PROBLEM TO WORK ON:
Wherever the word "RegisterConnection" appears in the entries, copy the whole line.

[Stored dataset items]
(* ===== verification/Recorder.v ===== *)
(** * A transport that records

    An instance of [NetworkTransport] that performs nothing and keeps the list
    of the calls made on it: the abstract view of what code written against
    the interface asks of the network. *)

From S2P Require Import Prelude Types Net Client Transport.

Module Call.
Inductive t :=
| Connect
| ConnectPeer (key : bytes)
| Send (key payload : bytes) (session : option Uuid)
| NewMeeting (owner_id : bytes)
| JoinMeeting (meeting : Uuid) (user_id : bytes)
| NewSession (participants : list bytes)
| RegisterConnection (session : Uuid) (peer : bytes)
| CloseSession (session : Uuid)
| Broadcast (session : Uuid) (recipients : list bytes) (payload : bytes)
| Close.
End Call.

Record Recorder := { own_key : bytes; connected : bool; calls : list Call.t }.

Definition record (c : Call.t) : SM Recorder ClientError.t unit := fun r =>
  ({| own_key := own_key r; connected := connected r; calls := calls r ++ [c] |}, Ok tt).

(** A call that serializes a value first. *)
Definition record_json {A} {J : SerdeJson A} (c : bytes -> Call.t) (value : A) :
    SM Recorder ClientError.t unit :=
  b ← sm_lift (map_err ClientError.Json (to_vec value)); record (c b).

#[global] Instance Recorder_network : NetworkTransport Recorder := {|
  transport_public_key := own_key;
  transport_connect := record Call.Connect;
  transport_is_connected := connected;
  transport_connect_peer := fun k => record (Call.ConnectPeer k);
  transport_send_json := fun A J k v s => record_json (fun b => Call.Send k b s) v;
  transport_send_blob := fun k b s => record (Call.Send k b s);
  transport_new_meeting := fun o _ => record (Call.NewMeeting o);
  transport_join_meeting := fun m u => record (Call.JoinMeeting m u);
  transport_new_session := fun ks => record (Call.NewSession ks);
  transport_register_connection := fun s k => record (Call.RegisterConnection s k);
  transport_close_session := fun s => record (Call.CloseSession s);
  transport_broadcast_json := fun A J s ks v => record_json (Call.Broadcast s ks) v;
  transport_broadcast_blob := fun s ks b => record (Call.Broadcast s ks b);
  transport_close := record Call.Close;
|}.

#[global] Instance Recorder_network_laws : NetworkTransportLaws Recorder.
Proof.
  split; intros; intros t; try done; cbn; unfold record_json, mbind, SM_bind, sm_lift;
    by destruct (to_vec v).
Qed.

Definition add_calls (l : list Call.t) (r : Recorder) : Recorder :=
  {| own_key := own_key r; connected := connected r; calls := calls r ++ l |}.

Lemma add_calls_nil r : add_calls [] r = r.
Proof. unfold add_calls. rewrite app_nil_r. by destruct r. Qed.

Lemma add_calls_app l l' r : add_calls l' (add_calls l r) = add_calls (l ++ l') r.
Proof. unfold add_calls. cbn. by rewrite app_assoc. Qed.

RESPONSE:
| RegisterConnection (session : Uuid) (peer : bytes)
  transport_register_connection := fun s k => record (Call.RegisterConnection s k);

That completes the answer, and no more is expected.